## Saved data entries
=== Section Start ===
(** * OS Monitor: a shallow embedding of [src/extension.ts]

    The extension samples CPU, memory, disk and network counters once per
    tick, formats them for the status bar, and runs a download speed test on
    demand.  This development embeds the sampling functions of
    [extension.ts] and proves properties of them.

    Modelling conventions.
    - A JavaScript string is the list of its UTF-16 code units.
    - The counters the platform hands over ([os.cpus()] times, [os.totalmem()],
      byte counters of [/proc/net/dev], [Date.now()]) are integers; JavaScript
      adds and subtracts integers below [2^53] exactly, so sums and differences
      of counters are taken in [Z].
    - Every quotient, every product with a fractional operand and every
      [toFixed] is computed in IEEE 754 binary64, with the operations of
      [SpecFloat] at precision 53 and maximal exponent 1024.
    - Module-level [let] variables become explicit state that each function
      receives and returns. *)

From Stdlib Require Import String Ascii ZArith List Bool Lia.
From Stdlib Require Import Floats.SpecFloat.
From Stdlib Require DecimalN.
Import ListNotations.

Local Open Scope Z_scope.

(** ** JavaScript strings *)

Module JsString.

Definition jsstring := list N.

(** [js s] reads a literal: one code unit per character. *)
Definition js (s : string) : jsstring :=
  map N_of_ascii (list_ascii_of_string s).

Definition LF : N := 10%N.
Definition SPACE : N := 32%N.

(** [WhiteSpace] and [LineTerminator] of ECMAScript, the set behind
    [String.prototype.trim] and the regular expression class [\s]. *)
Definition is_space (c : N) : bool :=
  (  (c =? 9) || (c =? 10) || (c =? 11) || (c =? 12) || (c =? 13)
  || (c =? 32) || (c =? 160) || (c =? 5760)
  || ((8192 <=? c) && (c <=? 8202))
  || (c =? 8232) || (c =? 8233) || (c =? 8239) || (c =? 8287)
  || (c =? 12288) || (c =? 65279))%N.

Fixpoint trimStart (s : jsstring) : jsstring :=
  match s with
  | c :: s' => if is_space c then trimStart s' else s
  | [] => []
  end.

Definition trimEnd (s : jsstring) : jsstring := rev (trimStart (rev s)).

(** [s.trim()] *)
Definition trim (s : jsstring) : jsstring := trimEnd (trimStart s).

(** [s.split(c)] for a separator of one code unit: every occurrence cuts, and
    the empty string yields one empty piece. *)
Fixpoint split_char (sep : N) (s : jsstring) : list jsstring :=
  match s with
  | [] => [[]]
  | c :: s' =>
      match split_char sep s' with
      | cur :: rest => if (c =? sep)%N then [] :: cur :: rest else (c :: cur) :: rest
      | [] => [[c]]
      end
  end.

(** [s.split(/\s+/)]: the pieces between maximal runs of white space.  The
    flag records that the previous code unit was white space, so that a run is
    cut once. *)
Fixpoint split_ws_from (in_run : bool) (s : jsstring) : list jsstring :=
  match s with
  | [] => [[]]
  | c :: s' =>
      if is_space c then
        if in_run then split_ws_from true s' else [] :: split_ws_from true s'
      else
        match split_ws_from false s' with
        | cur :: rest => (c :: cur) :: rest
        | [] => [[c]]
        end
  end.

Definition split_ws (s : jsstring) : list jsstring := split_ws_from false s.

Fixpoint starts_with (p s : jsstring) : bool :=
  match p, s with
  | [], _ => true
  | a :: p', b :: s' => (a =? b)%N && starts_with p' s'
  | _ :: _, [] => false
  end.

Definition ends_with (p s : jsstring) : bool := starts_with (rev p) (rev s).

(** [s.includes(p)] *)
Fixpoint includes (p s : jsstring) : bool :=
  starts_with p s ||
  match s with
  | [] => false
  | _ :: s' => includes p s'
  end.

Fixpoint eqb (a b : jsstring) : bool :=
  match a, b with
  | [], [] => true
  | x :: a', y :: b' => (x =? y)%N && eqb a' b'
  | _, _ => false
  end.

(** [parts.join(sep)] *)
Fixpoint join (sep : jsstring) (parts : list jsstring) : jsstring :=
  match parts with
  | [] => []
  | [p] => p
  | p :: rest => p ++ sep ++ join sep rest
  end.

End JsString.
Import JsString.

(** ** JavaScript numbers

    A number is a binary64 value; [SpecFloat] gives the operations as
    functions on sign, mantissa and exponent. *)

Module JsNumber.

Definition prec : Z := 53.
Definition emax : Z := 1024.

Definition number := spec_float.

Definition fsub : number -> number -> number := SFsub prec emax.
Definition fmul : number -> number -> number := SFmul prec emax.
Definition fdiv : number -> number -> number := SFdiv prec emax.
Definition flt : number -> number -> bool := SFltb.
Definition fle : number -> number -> bool := SFleb.

(** The number denoted by an integer: the nearest binary64 value. *)
Definition ofZ (z : Z) : number := binary_normalize prec emax z 0 false.

(** Decimal digits of a natural number, most significant first. *)
Fixpoint uint_units (u : Decimal.uint) : jsstring :=
  match u with
  | Decimal.Nil => []
  | Decimal.D0 u' => 48%N :: uint_units u'
  | Decimal.D1 u' => 49%N :: uint_units u'
  | Decimal.D2 u' => 50%N :: uint_units u'
  | Decimal.D3 u' => 51%N :: uint_units u'
  | Decimal.D4 u' => 52%N :: uint_units u'
  | Decimal.D5 u' => 53%N :: uint_units u'
  | Decimal.D6 u' => 54%N :: uint_units u'
  | Decimal.D7 u' => 55%N :: uint_units u'
  | Decimal.D8 u' => 56%N :: uint_units u'
  | Decimal.D9 u' => 57%N :: uint_units u'
  end.

Definition digits10 (n : Z) : jsstring := uint_units (N.to_uint (Z.to_N n)).

(** The digits of [n] with a point before the last [f] of them, padded with
    zeros on the left so that one digit stands before the point (steps 10.b to
    10.d of [Number.prototype.toFixed]). *)
Definition fixed_digits (f : nat) (n : Z) : jsstring :=
  let m := digits10 n in
  match f with
  | O => m
  | S _ =>
      let k := length m in
      let m' := repeat 48%N (S f - k)%nat ++ m in
      let k' := length m' in
      firstn (k' - f)%nat m' ++ js "." ++ skipn (k' - f)%nat m'
  end.

(** The integer [n] for which [n / 10^f] is nearest to [m * 2^e], the larger
    one of two. *)
Definition nearest_scaled (f : nat) (m : positive) (e : Z) : Z :=
  let s := Zpos m * 10 ^ Z.of_nat f in
  match e with
  | Zneg k => (2 * s + 2 ^ Zpos k) / 2 ^ (Zpos k + 1)
  | _ => s * 2 ^ e
  end.

(** [10^21 <= m * 2^e] *)
Definition at_least_1e21 (m : positive) (e : Z) : bool :=
  match e with
  | Zneg k => 10 ^ 21 * 2 ^ Zpos k <=? Zpos m
  | _ => 10 ^ 21 <=? Zpos m * 2 ^ e
  end.

(** [s] without the zeros at its end. *)
Definition strip_zeros (s : jsstring) : jsstring :=
  rev ((fix strip (r : jsstring) : jsstring :=
          match r with
          | 48%N :: r' => strip r'
          | _ => r
          end) (rev s)).

(** The same finite number. *)
Definition sf_same (a b : number) : bool :=
  match a, b with
  | S754_finite sa ma ea, S754_finite sb mb eb =>
      Bool.eqb sa sb && Pos.eqb ma mb && Z.eqb ea eb
  | _, _ => false
  end.

(** The integer with the fewest significant digits, [k] of them at least, that
    converts to the same number as [v], which has [nd] digits: of the two
    neighbours of [v] with [k] significant digits, the one that converts
    back, the nearer of the two when both do.  Seventeen digits always
    suffice. *)
Fixpoint shortest_from (fuel : nat) (k : Z) (nd v : Z) : Z :=
  match fuel with
  | O => v
  | S fuel' =>
      let p := 10 ^ (nd - k) in
      let lo := (v / p) * p in
      let hi := lo + p in
      let oklo := sf_same (ofZ lo) (ofZ v) in
      let okhi := sf_same (ofZ hi) (ofZ v) in
      if oklo && okhi then
        (if v - lo <? hi - v then lo
         else if hi - v <? v - lo then hi
         else if Z.even (v / p) then lo else hi)
      else if oklo then lo
      else if okhi then hi
      else shortest_from fuel' (k + 1) nd v
  end.

(** [Number::toString] for a value of at least [10^21].  In binary64 such a
    value has a positive exponent and is an integer [v]; its shortest digits
    are written in exponent notation. *)
Definition exponent_digits (v : Z) : jsstring :=
  let nd := Z.of_nat (length (digits10 v)) in
  let w := shortest_from 17 1 nd v in
  let n := Z.of_nat (length (digits10 w)) in
  let s := strip_zeros (digits10 w) in
  match s with
  | [d] => [d] ++ js "e+" ++ digits10 (n - 1)
  | d :: ds => [d] ++ js "." ++ ds ++ js "e+" ++ digits10 (n - 1)
  | [] => []
  end.

(** [x.toFixed(f)] for [0 <= f <= 100]. *)
Definition toFixed (f : nat) (x : number) : jsstring :=
  match x with
  | S754_nan => js "NaN"
  | S754_infinity false => js "Infinity"
  | S754_infinity true => js "-Infinity"
  | S754_zero _ => fixed_digits f 0
  | S754_finite s m e =>
      (if s then js "-" else []) ++
      (if at_least_1e21 m e then exponent_digits (Zpos m * 2 ^ e)
       else fixed_digits f (nearest_scaled f m e))
  end.

End JsNumber.
Import JsNumber.

(** [parseInt]: the sign and the magnitude of the longest digit prefix, before
    the conversion to a number; [None] stands for [NaN].  [radix] is the second
    argument, [None] when the call gives none (then a [0x] prefix selects 16). *)
Module ParseInt.

Definition digit_value (radix : Z) (c : N) : option Z :=
  let v :=
    if ((48 <=? c) && (c <=? 57))%N then Some (Z.of_N c - 48)
    else if ((97 <=? c) && (c <=? 122))%N then Some (Z.of_N c - 87)
    else if ((65 <=? c) && (c <=? 90))%N then Some (Z.of_N c - 55)
    else None in
  match v with
  | Some d => if d <? radix then Some d else None
  | None => None
  end.

Fixpoint digits_prefix (radix : Z) (acc : option Z) (s : jsstring) : option Z :=
  match s with
  | [] => acc
  | c :: s' =>
      match digit_value radix c with
      | Some d =>
          digits_prefix radix
            (Some (match acc with Some a => a * radix + d | None => d end)) s'
      | None => acc
      end
  end.

Definition parse (radix : option Z) (input : jsstring) : option (bool * Z) :=
  let s := trimStart input in
  let '(neg, s) :=
    match s with
    | 45%N :: s' => (true, s')
    | 43%N :: s' => (false, s')
    | _ => (false, s)
    end in
  let '(r, s) :=
    match radix with
    | Some r => (r, s)
    | None =>
        match s with
        | 48%N :: 120%N :: s' => (16, s')
        | 48%N :: 88%N :: s' => (16, s')
        | _ => (10, s)
        end
    end in
  match digits_prefix r None s with
  | Some n => Some (neg, n)
  | None => None
  end.

(** [parseInt(s)] as a number; an absent argument reads as ["undefined"]. *)
Definition parseInt (s : option jsstring) : number :=
  match s with
  | None => S754_nan
  | Some s =>
      match parse None s with
      | None => S754_nan
      | Some (neg, 0) => S754_zero neg
      | Some (neg, n) => ofZ (if neg then - n else n)
      end
  end.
=== Section End ===
## How to complete this task
Reproduce the entries above exactly, starting at their first line and finishing with the line that contains "- The counters".

## Written solution
(** * OS Monitor: a shallow embedding of [src/extension.ts]

    The extension samples CPU, memory, disk and network counters once per
    tick, formats them for the status bar, and runs a download speed test on
    demand.  This development embeds the sampling functions of
    [extension.ts] and proves properties of them.

    Modelling conventions.
    - A JavaScript string is the list of its UTF-16 code units.
    - The counters the platform hands over ([os.cpus()] times, [os.totalmem()],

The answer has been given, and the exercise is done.